## Task goal
In which lines of the data does the string "loop" appear? Copy every one.

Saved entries
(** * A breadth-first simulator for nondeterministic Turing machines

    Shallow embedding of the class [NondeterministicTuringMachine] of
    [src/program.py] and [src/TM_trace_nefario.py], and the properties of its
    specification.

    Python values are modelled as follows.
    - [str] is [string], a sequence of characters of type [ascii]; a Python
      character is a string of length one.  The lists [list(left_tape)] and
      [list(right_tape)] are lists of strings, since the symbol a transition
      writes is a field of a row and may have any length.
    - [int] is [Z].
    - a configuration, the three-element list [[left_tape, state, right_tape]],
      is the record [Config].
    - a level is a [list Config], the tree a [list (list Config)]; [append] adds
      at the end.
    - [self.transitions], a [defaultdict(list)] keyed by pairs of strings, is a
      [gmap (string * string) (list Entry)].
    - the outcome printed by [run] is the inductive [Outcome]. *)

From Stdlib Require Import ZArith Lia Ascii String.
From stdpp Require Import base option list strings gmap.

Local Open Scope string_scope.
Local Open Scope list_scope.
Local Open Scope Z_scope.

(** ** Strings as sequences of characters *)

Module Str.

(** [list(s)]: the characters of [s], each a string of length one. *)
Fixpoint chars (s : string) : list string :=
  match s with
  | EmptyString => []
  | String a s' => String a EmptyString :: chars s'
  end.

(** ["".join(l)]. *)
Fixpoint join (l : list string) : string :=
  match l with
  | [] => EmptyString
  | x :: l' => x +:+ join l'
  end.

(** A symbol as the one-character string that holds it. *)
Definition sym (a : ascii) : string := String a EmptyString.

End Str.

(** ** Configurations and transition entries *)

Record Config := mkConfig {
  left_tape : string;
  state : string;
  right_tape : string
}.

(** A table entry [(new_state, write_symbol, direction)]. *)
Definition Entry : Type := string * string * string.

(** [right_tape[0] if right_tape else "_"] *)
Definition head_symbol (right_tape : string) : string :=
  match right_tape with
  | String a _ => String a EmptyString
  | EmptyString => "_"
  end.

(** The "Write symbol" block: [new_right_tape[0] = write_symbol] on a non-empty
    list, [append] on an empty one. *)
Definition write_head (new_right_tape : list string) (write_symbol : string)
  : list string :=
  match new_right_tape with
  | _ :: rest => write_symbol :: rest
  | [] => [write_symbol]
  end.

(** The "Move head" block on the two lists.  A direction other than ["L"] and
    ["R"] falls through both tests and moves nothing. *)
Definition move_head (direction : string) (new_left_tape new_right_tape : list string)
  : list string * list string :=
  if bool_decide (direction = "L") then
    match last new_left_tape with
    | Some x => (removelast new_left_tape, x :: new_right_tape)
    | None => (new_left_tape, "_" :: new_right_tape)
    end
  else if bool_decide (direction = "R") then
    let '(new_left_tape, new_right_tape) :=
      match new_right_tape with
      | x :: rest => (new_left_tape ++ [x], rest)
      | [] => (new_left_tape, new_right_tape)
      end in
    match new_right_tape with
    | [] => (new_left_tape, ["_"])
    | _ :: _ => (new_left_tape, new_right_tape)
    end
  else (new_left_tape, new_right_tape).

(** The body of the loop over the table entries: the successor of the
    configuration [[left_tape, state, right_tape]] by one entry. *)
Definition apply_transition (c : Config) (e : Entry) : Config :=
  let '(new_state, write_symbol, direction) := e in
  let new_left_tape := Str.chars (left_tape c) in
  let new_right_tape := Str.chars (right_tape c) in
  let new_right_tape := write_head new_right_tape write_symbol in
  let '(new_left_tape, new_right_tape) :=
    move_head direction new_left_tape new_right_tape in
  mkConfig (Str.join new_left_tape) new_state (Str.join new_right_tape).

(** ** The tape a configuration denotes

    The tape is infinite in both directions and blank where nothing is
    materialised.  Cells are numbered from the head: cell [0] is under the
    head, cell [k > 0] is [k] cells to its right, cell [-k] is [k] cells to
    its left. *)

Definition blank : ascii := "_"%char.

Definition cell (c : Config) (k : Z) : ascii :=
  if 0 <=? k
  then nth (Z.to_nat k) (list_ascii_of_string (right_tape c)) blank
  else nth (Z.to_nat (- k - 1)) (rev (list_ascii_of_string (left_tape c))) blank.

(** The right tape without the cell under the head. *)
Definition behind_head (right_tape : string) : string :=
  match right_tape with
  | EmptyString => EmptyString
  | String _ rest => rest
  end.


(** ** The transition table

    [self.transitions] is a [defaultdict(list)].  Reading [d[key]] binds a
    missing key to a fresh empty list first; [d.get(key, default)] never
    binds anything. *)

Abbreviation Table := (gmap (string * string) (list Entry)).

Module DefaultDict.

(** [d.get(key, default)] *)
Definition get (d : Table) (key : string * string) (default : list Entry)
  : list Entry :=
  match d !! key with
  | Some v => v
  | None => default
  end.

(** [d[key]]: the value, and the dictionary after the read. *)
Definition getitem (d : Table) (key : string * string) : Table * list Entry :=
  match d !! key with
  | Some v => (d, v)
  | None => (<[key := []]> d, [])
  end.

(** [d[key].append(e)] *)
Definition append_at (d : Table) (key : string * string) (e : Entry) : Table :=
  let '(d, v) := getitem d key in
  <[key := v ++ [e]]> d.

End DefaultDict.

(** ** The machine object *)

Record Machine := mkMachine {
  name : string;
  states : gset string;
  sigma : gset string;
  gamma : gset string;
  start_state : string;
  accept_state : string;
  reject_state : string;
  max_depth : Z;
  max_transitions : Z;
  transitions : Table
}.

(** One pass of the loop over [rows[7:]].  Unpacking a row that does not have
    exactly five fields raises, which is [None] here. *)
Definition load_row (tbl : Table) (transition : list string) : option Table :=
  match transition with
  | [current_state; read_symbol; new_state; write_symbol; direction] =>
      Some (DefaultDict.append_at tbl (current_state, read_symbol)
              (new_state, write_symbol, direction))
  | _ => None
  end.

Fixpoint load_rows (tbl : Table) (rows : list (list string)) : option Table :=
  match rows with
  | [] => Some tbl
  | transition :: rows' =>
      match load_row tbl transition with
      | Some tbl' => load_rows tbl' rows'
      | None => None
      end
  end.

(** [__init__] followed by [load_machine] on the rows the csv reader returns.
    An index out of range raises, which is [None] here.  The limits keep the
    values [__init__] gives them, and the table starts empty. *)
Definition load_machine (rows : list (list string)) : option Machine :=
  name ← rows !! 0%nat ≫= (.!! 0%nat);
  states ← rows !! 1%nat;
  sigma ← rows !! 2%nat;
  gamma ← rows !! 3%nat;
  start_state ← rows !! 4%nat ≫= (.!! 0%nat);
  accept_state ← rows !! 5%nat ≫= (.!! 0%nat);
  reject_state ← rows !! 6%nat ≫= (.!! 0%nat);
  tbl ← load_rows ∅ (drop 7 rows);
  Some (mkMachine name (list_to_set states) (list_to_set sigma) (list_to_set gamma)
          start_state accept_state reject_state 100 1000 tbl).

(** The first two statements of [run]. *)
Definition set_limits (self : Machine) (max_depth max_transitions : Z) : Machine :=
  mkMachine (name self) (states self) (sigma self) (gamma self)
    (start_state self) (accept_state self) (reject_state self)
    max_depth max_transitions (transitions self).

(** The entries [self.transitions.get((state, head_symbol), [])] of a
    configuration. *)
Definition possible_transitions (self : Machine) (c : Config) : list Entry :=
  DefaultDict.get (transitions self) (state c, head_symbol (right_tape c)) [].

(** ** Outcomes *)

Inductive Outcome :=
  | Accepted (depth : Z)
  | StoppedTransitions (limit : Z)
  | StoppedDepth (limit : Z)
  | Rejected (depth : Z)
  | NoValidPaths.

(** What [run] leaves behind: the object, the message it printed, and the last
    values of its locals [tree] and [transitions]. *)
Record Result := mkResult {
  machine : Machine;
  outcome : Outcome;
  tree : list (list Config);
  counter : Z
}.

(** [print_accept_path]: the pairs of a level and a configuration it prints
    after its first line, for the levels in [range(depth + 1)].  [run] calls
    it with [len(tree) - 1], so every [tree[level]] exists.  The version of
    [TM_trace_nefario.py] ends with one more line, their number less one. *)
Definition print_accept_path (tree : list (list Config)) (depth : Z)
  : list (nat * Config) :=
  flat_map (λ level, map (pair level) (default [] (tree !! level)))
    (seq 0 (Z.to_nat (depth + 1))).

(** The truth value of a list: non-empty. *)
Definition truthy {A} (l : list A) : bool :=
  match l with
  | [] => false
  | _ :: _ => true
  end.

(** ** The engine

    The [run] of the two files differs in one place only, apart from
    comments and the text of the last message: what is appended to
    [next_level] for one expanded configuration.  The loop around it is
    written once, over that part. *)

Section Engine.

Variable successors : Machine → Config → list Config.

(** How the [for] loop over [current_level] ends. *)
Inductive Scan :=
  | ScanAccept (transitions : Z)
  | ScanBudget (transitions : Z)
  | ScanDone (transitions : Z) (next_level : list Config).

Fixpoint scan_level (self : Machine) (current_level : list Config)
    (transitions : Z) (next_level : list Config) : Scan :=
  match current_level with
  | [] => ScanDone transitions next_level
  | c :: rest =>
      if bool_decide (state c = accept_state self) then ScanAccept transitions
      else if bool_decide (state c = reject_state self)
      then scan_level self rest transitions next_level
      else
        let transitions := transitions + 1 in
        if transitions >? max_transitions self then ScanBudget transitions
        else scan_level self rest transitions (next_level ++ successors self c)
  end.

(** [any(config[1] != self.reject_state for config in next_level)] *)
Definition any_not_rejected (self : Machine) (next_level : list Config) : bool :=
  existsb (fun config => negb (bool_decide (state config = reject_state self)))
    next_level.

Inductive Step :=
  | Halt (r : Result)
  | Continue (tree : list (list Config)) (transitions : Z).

## Reply
(** The body of the loop over the table entries: the successor of the
(** One pass of the loop over [rows[7:]].  Unpacking a row that does not have
    [next_level] for one expanded configuration.  The loop around it is
(** How the [for] loop over [current_level] ends. *)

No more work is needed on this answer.